# ADIPOSE TISSUE MACROPHAGE PHENOTYPE AND FUNCTION

> **NIH NIH R01** · COLUMBIA UNIVERSITY HEALTH SCIENCES · 2021 · $480,830

## Abstract

Lipid homeostasis in adipose tissue is a critical determinant of whole body metabolism. When the efficiency
with which adipocytes store or release triglycerides is perturbed, lipids accumulate in non-adipocytes, impairing
systemic metabolism and altering the function of key tissues, including liver, heart, skeletal muscle and pancreas.
Despite our understanding of canonical pathways that regulate lipolysis and lipogenesis in adipocytes, the factors
that contribute to lipid homeostasis in adipose tissue are incompletely defined. In our efforts to understand non-
inflammatory function of immune cells in adipose tissue, we have recently discovered that in addition to canonical
release of lipids via neutral lipases, adipocytes release lipid in triglyceride-rich exosomes which are taken up by
adipose tissue macrophages (ATMs) and catabolized in lysosomes.
 Studies supported by this grant originally identified immune cells, and in particular macrophages, as
important components of adipose tissue that respond to and contribute to adipocyte function.
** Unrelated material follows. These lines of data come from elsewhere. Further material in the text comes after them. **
(** C1. Folding [appendStreamSegment] over any finite sequence of observed
    fragments, from the empty snapshot, ends in a snapshot equal to the
    concatenation of the returned deltas (whatever the style of the
    fragments: cumulative, incremental or repeated); and a fragment that is
    a prefix of the current snapshot yields an empty delta and leaves the
    snapshot unchanged. *)
Theorem C1_reconciler_round_trip :
  (forall fragments : list string,
     fst (reconcile_all "" fragments)
     = concat_all (snd (reconcile_all "" fragments)))
  /\ (forall current incoming : string,
        HasPrefix current incoming = true ->
        appendStreamSegment current incoming = (current, "")).
Proof.
  split.
  - intros fragments. now rewrite reconcile_all_concat.
  - apply appendStreamSegment_absorb.
Qed.

(** C9. The snapshot returned by [appendStreamSegment] always starts with
    the previous snapshot, and the returned delta is the new snapshot with
    that prefix removed. *)
Theorem C9_snapshot_extends_previous (current incoming : string) :
  let '(next, delta) := appendStreamSegment current incoming in
  HasPrefix next current = true
  /\ delta = slice_from (String.length current) next.
Proof.
  pose proof (appendStreamSegment_next current incoming) as H.
  destruct (appendStreamSegment current incoming) as [next delta].
  simpl in H. subst next. split.
  - apply HasPrefix_append.
  - clear. unfold slice_from.
    induction current as [|c current IH].
    + simpl. rewrite Nat.sub_0_r. symmetry. apply substring_all.
    + rewrite append_cons. simpl. exact IH.
Qed.

(** ** Tool registration *)

Section ToolFacts.
Context `{GoRuntime}.




Lemma maxLoops_no_server params : maxLoops params false = 1%Z.
Proof. reflexivity. Qed.

End ToolFacts.

(** ** The loop bound *)

Section LoopBound.
Context `{GoRuntime} `{!OpenAI.Decoders} `{!Claude.Decoders} `{!Ollama.Decoders}.








End LoopBound.

(** ** The store of backing arrays *)

Section StoreFacts.
Context `{GoRuntime}.

Lemma preserves_refl (h : store) : preserves h h.
Proof. intros l arr Hl. exact Hl. Qed.

Lemma preserves_trans (h0 h1 h2 : store) :
  preserves h0 h1 -> preserves h1 h2 -> preserves h0 h2.
Proof. intros H1 H2 l arr Hl. auto. Qed.

Lemma preserves_dom (h0 h : store) l : preserves h0 h -> l ∈ dom h0 -> l ∈ dom h.
Proof.
  intros Hp Hl. apply elem_of_dom in Hl as [arr Harr].
  apply elem_of_dom. exists arr. auto.
Qed.

Lemma preserves_fresh (h0 h : store) (s : slice) :
  preserves h0 h -> fresh_for h s -> fresh_for h0 s.
Proof.
  unfold fresh_for. intros Hp. destruct (sl_array s); [|trivial].
  intros Hn Hin. apply Hn. eapply preserves_dom; eauto.
Qed.

Lemma preserves_insert_fresh (h : store) arr :
  preserves h (<[fresh (dom h) := arr]> h).
Proof.
  intros l a Hl. rewrite lookup_insert_ne; [exact Hl|].
  intros <-. assert (fresh (dom h) ∈ dom h) by (apply elem_of_dom; eauto).
  now apply (is_fresh (dom h)).
Qed.

Lemma elems_preserved (h h' : store) (s : slice) :
  slice_ok h s -> preserves h h' -> elems h' s = elems h s.
Proof.
  intros [_ Hok] Hp. unfold elems, array_of.
  destruct (sl_array s) as [l|]; [|reflexivity].
  destruct Hok as (arr & Harr & _). now rewrite Harr, (Hp _ _ Harr).
Qed.

Lemma slice_ok_preserved (h h' : store) (s : slice) :
  slice_ok h s -> preserves h h' -> slice_ok h' s.
Proof.
  intros [Hlen Hok] Hp. split; [exact Hlen|].
  destruct (sl_array s) as [l|]; [|exact Hok].
  destruct Hok as (arr & Harr & Hcap). exists arr. auto.
Qed.


Lemma slice_ok_nil (h : store) : slice_ok h nil_slice.
Proof. split; simpl; [lia | reflexivity]. Qed.

Lemma make_slice_spec (h : store) (n : nat) s h' :
  make_slice h n = (s, h') ->
  slice_ok h' s /\ elems h' s = [] /\ preserves h h' /\ fresh_for h s
  /\ sl_len s = 0 /\ sl_cap s = n.
Proof.
  unfold make_slice. intros [= <- <-]. repeat split; simpl.
  - lia.
  - exists (replicate n MsgNil). rewrite lookup_insert_eq, length_replicate. split; [reflexivity|lia].
  - apply preserves_insert_fresh.
  - unfold fresh_for. simpl. apply is_fresh.
Qed.

(** [append] returns a slice holding the old elements followed by the
    new ones; it writes either beyond the length of the slice it was
    given, in the same array, or in an array allocated for the purpose,
    and leaves every other array alone. *)
Lemma append_slice_spec (h : store) (s : slice) (xs : list MessageUnion) s' h' :
  slice_ok h s ->
  append_slice h s xs = (s', h') ->
  slice_ok h' s'
  /\ elems h' s' = elems h s ++ xs
  /\ (forall l arr, h !! l = Some arr -> sl_array s <> Some l -> h' !! l = Some arr)
  /\ (sl_array s' = sl_array s \/ fresh_for h s' /\ sl_array s' <> None)
  /\ (forall l, l ∈ dom h -> l ∈ dom h').
Proof.
  intros [Hlen Hok] Happ. unfold append_slice in Happ.
  destruct xs as [|x xs'].
  { injection Happ as <- <-. rewrite app_nil_r.
    repeat split; auto. }
  cbv iota in Happ. remember (x :: xs') as xs eqn:Hxs.
  destruct (sl_array s) as [l|] eqn:El.
  - destruct Hok as (arr & Harr & Hcap).
    destruct (decide (sl_len s + length xs <= sl_cap s)) as [Hfit|Hnofit].
    + injection Happ as <- <-. unfold array_of. rewrite El, Harr. simpl.
      set (at_ := sl_off s + sl_len s).
      assert (Hat : at_ + length xs <= length arr) by (unfold at_; lia).
      repeat split; simpl.
      * lia.
      * eexists. rewrite lookup_insert_eq. split; [reflexivity|].
        rewrite !length_app, length_take, length_drop. lia.
      * unfold elems, array_of. simpl. rewrite El, lookup_insert_eq, Harr. simpl.
        rewrite drop_app_le by (rewrite length_take; unfold at_; lia).
        unfold at_. rewrite <- take_drop_commute.
        rewrite app_assoc. apply take_app_length'.
        rewrite length_app, length_take, length_drop. lia.
      * intros l0 arr0 Hl0 Hne. rewrite lookup_insert_ne; [exact Hl0|congruence].
      * now left.
      * intros l0 Hl0. apply elem_of_dom. apply elem_of_dom in Hl0 as [a0 Ha0].
        destruct (decide (l = l0)) as [->|Hne].
        -- rewrite lookup_insert_eq. eauto.
        -- rewrite lookup_insert_ne by exact Hne. eauto.
    + injection Happ as <- <-. repeat split; simpl.
      * lia.
      * eexists. rewrite lookup_insert_eq. split; [reflexivity|].
        rewrite !length_app, length_replicate. unfold elems.
        rewrite length_take, length_drop. unfold array_of. rewrite El, Harr. simpl. lia.
      * unfold elems at 1. unfold array_of at 1. simpl. rewrite lookup_insert_eq. simpl.
        rewrite drop_0, app_assoc. apply take_app_length'.
        rewrite length_app. unfold elems. rewrite length_take, length_drop.
        unfold array_of. rewrite El, Harr. simpl. lia.
      * intros l0 arr0 Hl0 _. now apply preserves_insert_fresh.
      * right. split; [|discriminate]. unfold fresh_for. simpl. apply is_fresh.
      * intros l0 Hl0. eapply preserves_dom; [apply preserves_insert_fresh|exact Hl0].
  - injection Happ as <- <-. repeat split; simpl.
    + lia.
    + eexists. rewrite lookup_insert_eq. split; [reflexivity|].
      rewrite !length_app, length_replicate. simpl in *. lia.
    + unfold elems at 1. unfold array_of at 1. simpl. rewrite lookup_insert_eq. simpl.
      assert (Hz : sl_len s = 0) by lia. rewrite Hz. simpl.
      unfold elems, array_of. rewrite El, Hz. simpl.
      apply (take_app_length' xs). reflexivity.
    + intros l0 arr0 Hl0 _. now apply preserves_insert_fresh.
    + right. split; [|discriminate]. unfold fresh_for. simpl. apply is_fresh.
    + intros l0 Hl0. eapply preserves_dom; [apply preserves_insert_fresh|exact Hl0].
Qed.

End StoreFacts.

Section OwnedSlices.
Context `{GoRuntime}.

Lemma owned_nil h0 h : preserves h0 h -> owned h0 h nil_slice.
Proof. intros Hp. split; [apply slice_ok_nil|]. split; [exact I | exact Hp]. Qed.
Since these
original observations most studies have focused on the inflammatory roles of immune cells and how they can
impair insulin signaling, and thereby perturb systemic lipid and carbohydrate metabolism. We have hypothesized
that ATMs have adaptive functions necessary for normal adipose tissue metabolism and indeed, others have
shown that ATMs participate in adipose tissue differentiation, thermogenesis and vascularization.
 During the current funding cycle we found that obesity increases not only the number of ATMs but their
uptake and lysosomal-dependent catabolism of neutral lipid. As we investigated the source of ATM lipid, we
found not unexpectedly nearly all the lipid is adipocyte derived. However, surprisingly lipid accumulation in ATMs
does not require the canonical lipolytic pathway mediated by neutral lipases. Instead, adipocytes release
triglyceride-rich exosomes that both provide lipid to and induce differentiation of ATMs. This establishes
exosomes as components of adipose tissue lipid metabolism and regulators of immune function. Based on our
preliminary data and previous clinical and murine studies, we propose that adipocyte-derived exosomes and
ATMs are necessary components in a lipid cycle required for normal adipose tissue maintenance and function.
The work proposed in this application will characterize these exosomes, how they affect ATM recruitment and
differentiation, and whether local lysosomal hydrolysis of lipid by ATMs is required to prevent lipoatrophy.

## Key facts

- **NIH application ID:** 10142441
- **Project number:** 5R01DK066525-18
- **Recipient organization:** COLUMBIA UNIVERSITY HEALTH SCIENCES
- **Principal Investigator:** Anthony W Ferrante
- **Activity code:** R01 (R01, R21, SBIR, etc.)
- **Funding institute:** NIH
- **Fiscal year:** 2021
- **Award amount:** $480,830
- **Award type:** 5
- **Project period:** 2003-09-15 → 2023-04-30

## Primary source

NIH RePORTER: https://reporter.nih.gov/project-details/10142441

## Citation

> US National Institutes of Health, RePORTER application 10142441, ADIPOSE TISSUE MACROPHAGE PHENOTYPE AND FUNCTION (5R01DK066525-18). Retrieved via AI Analytics 2026-05-23 from https://api.ai-analytics.org/grant/nih/10142441. Licensed CC0.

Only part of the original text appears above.